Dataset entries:
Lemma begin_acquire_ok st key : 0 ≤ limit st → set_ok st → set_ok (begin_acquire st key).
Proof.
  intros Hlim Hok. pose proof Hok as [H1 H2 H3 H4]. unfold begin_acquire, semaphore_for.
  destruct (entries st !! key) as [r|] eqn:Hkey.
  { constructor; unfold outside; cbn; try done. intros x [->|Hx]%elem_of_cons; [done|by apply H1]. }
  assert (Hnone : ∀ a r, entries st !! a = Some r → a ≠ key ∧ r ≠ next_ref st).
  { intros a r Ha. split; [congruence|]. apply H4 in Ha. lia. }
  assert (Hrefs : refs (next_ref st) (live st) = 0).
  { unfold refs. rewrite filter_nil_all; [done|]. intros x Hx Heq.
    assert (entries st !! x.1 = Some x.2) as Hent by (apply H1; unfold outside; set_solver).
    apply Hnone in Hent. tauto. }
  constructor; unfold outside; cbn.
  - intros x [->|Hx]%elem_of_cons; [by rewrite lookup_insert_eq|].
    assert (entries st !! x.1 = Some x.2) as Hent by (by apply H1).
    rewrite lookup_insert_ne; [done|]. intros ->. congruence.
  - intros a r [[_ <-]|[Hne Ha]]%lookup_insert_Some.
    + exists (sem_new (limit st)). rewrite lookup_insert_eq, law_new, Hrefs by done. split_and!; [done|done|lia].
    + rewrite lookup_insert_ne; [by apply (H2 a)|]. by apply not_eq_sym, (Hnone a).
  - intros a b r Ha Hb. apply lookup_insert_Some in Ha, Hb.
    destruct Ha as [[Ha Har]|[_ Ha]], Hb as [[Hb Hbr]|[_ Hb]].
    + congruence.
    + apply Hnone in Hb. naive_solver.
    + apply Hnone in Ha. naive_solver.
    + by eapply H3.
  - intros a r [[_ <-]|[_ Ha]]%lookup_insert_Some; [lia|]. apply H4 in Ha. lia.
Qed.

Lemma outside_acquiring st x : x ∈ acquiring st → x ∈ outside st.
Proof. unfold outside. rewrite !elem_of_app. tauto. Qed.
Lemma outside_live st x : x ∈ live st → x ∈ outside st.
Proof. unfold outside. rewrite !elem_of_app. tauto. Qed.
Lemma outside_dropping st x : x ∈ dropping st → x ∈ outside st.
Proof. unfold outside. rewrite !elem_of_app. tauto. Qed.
* * *
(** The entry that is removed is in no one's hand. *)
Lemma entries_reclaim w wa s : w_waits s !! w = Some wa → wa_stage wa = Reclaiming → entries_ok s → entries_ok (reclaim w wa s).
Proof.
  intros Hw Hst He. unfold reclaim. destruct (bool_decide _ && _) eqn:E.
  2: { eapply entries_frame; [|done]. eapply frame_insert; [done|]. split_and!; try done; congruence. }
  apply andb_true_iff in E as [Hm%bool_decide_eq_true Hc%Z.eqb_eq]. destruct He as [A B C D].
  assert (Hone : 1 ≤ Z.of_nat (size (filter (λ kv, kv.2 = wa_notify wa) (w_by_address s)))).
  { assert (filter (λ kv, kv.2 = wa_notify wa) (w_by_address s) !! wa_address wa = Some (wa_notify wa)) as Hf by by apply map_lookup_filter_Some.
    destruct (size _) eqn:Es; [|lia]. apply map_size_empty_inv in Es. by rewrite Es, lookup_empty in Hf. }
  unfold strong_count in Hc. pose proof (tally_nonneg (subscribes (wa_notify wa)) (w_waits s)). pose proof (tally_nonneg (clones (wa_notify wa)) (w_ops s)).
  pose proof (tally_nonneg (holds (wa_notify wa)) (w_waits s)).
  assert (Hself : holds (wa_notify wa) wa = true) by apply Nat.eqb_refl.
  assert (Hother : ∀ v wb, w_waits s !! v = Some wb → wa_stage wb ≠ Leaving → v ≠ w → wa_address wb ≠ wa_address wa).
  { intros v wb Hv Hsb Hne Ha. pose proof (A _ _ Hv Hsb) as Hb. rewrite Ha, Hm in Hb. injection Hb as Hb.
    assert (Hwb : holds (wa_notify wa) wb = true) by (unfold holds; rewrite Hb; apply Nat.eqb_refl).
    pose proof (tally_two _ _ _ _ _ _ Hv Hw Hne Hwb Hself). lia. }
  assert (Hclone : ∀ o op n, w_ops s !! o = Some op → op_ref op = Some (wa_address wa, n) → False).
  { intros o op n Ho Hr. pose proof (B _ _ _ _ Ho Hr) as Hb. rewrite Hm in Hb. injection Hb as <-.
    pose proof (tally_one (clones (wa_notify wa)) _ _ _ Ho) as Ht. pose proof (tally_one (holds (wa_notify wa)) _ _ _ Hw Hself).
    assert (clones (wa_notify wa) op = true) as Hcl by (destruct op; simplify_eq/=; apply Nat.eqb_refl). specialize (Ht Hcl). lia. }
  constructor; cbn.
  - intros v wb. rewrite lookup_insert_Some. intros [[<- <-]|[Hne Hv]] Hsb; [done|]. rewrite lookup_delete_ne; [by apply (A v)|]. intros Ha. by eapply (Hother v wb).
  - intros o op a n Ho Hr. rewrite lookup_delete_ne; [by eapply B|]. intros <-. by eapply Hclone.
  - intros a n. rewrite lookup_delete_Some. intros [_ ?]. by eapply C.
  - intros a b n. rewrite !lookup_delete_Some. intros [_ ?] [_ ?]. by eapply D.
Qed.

[WHAT IS EXPECTED] Among the lines above, repeat exactly those from the line with "Lemma begin_acquire_ok st" to the line with "unfold outside; cbn;", counting both ends.

[ANSWER TO THIS TASK]
Lemma begin_acquire_ok st key : 0 ≤ limit st → set_ok st → set_ok (begin_acquire st key).
Proof.
  intros Hlim Hok. pose proof Hok as [H1 H2 H3 H4]. unfold begin_acquire, semaphore_for.
  destruct (entries st !! key) as [r|] eqn:Hkey.
  { constructor; unfold outside; cbn; try done. intros x [->|Hx]%elem_of_cons; [done|by apply H1]. }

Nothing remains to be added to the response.